[Saved entries]
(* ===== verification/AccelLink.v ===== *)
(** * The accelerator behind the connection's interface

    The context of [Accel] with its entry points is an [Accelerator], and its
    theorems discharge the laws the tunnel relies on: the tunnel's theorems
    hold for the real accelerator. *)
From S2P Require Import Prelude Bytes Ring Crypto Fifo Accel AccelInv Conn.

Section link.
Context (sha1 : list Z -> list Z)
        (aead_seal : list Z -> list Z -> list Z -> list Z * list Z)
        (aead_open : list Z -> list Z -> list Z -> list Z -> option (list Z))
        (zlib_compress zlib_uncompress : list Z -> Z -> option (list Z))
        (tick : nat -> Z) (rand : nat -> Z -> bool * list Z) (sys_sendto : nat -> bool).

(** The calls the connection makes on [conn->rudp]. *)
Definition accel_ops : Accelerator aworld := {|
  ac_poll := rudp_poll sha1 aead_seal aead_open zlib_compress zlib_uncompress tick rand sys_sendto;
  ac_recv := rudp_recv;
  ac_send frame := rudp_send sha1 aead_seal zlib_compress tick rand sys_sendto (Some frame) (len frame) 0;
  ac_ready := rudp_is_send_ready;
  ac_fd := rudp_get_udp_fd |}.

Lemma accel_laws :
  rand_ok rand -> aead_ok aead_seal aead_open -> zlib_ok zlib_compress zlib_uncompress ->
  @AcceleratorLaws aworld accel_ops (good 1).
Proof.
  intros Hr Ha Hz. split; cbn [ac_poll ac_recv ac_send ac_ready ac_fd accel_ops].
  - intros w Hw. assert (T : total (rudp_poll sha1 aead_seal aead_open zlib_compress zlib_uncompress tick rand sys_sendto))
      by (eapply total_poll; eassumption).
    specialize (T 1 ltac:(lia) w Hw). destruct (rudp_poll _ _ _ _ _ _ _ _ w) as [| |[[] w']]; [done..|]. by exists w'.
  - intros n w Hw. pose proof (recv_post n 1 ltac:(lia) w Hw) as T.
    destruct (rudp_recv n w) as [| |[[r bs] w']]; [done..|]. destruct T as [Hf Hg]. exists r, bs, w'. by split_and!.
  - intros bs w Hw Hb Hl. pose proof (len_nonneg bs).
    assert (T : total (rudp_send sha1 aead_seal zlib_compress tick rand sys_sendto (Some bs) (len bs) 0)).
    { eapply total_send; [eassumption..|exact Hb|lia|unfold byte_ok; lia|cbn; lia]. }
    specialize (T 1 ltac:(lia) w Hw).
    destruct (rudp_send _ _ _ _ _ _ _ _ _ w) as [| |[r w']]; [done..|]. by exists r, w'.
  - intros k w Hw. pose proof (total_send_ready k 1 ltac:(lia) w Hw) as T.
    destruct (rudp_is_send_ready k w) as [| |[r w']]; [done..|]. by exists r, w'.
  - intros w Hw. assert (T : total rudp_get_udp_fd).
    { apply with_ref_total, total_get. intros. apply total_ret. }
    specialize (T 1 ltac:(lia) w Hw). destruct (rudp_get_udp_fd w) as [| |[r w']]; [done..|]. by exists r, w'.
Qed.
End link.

--

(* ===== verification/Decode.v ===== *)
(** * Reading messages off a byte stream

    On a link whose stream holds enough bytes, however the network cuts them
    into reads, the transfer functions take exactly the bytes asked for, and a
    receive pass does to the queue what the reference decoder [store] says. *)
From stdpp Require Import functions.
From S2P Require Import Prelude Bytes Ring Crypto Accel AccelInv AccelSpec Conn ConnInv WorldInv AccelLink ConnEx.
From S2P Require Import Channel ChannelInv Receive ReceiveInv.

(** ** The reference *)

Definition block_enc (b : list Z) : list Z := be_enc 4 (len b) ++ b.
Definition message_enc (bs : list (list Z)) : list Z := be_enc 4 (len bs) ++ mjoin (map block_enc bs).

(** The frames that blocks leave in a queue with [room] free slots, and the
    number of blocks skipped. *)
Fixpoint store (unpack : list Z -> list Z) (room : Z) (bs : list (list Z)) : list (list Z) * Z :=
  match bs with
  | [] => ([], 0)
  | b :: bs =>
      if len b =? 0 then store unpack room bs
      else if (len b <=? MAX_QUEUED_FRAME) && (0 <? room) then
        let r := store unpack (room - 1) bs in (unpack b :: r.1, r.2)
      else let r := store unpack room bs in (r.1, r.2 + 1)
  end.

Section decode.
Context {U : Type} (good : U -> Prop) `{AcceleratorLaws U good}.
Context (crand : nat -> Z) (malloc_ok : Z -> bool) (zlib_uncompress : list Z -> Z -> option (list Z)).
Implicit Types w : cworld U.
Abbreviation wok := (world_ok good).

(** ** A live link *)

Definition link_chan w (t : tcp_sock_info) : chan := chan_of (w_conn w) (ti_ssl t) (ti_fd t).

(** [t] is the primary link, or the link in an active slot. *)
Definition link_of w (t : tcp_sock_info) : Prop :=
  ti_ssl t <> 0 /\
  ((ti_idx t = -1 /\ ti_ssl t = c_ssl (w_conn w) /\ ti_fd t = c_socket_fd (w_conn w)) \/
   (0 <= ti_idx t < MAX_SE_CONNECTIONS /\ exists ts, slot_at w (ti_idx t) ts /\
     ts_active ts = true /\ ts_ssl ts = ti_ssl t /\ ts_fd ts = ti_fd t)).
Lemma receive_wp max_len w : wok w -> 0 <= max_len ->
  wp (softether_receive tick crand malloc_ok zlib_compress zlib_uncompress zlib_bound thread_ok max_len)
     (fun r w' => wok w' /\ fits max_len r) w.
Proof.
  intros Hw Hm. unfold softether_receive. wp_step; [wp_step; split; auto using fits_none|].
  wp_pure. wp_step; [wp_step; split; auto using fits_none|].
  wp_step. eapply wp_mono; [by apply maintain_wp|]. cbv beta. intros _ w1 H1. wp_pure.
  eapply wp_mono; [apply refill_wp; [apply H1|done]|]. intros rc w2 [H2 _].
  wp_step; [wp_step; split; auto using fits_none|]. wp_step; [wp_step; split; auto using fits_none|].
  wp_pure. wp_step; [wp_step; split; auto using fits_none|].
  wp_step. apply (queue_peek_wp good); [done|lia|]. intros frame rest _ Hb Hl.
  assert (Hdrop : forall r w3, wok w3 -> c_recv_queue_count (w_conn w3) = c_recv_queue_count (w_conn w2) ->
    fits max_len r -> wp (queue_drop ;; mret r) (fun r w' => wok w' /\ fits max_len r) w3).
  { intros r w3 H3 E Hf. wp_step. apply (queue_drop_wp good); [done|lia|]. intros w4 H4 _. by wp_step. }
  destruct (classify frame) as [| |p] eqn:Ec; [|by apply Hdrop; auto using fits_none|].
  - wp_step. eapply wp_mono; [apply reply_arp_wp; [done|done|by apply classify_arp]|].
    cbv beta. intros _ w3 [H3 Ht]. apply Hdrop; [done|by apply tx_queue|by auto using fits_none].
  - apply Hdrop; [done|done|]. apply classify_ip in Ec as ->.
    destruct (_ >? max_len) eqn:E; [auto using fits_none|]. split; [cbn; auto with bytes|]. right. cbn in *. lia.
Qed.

:: What you should do ::
Working from the data above, extract solely the lines from the one containing "(* ===== verification/AccelLink.v ===== *)" through the one containing "Definition accel_ops : Accelerator", exactly as they appear, both included.

:: Output for this exercise ::
(* ===== verification/AccelLink.v ===== *)
(** * The accelerator behind the connection's interface

    The context of [Accel] with its entry points is an [Accelerator], and its
    theorems discharge the laws the tunnel relies on: the tunnel's theorems
    hold for the real accelerator. *)
From S2P Require Import Prelude Bytes Ring Crypto Fifo Accel AccelInv Conn.

Section link.
Context (sha1 : list Z -> list Z)
        (aead_seal : list Z -> list Z -> list Z -> list Z * list Z)
        (aead_open : list Z -> list Z -> list Z -> list Z -> option (list Z))
        (zlib_compress zlib_uncompress : list Z -> Z -> option (list Z))
        (tick : nat -> Z) (rand : nat -> Z -> bool * list Z) (sys_sendto : nat -> bool).

(** The calls the connection makes on [conn->rudp]. *)
Definition accel_ops : Accelerator aworld := {|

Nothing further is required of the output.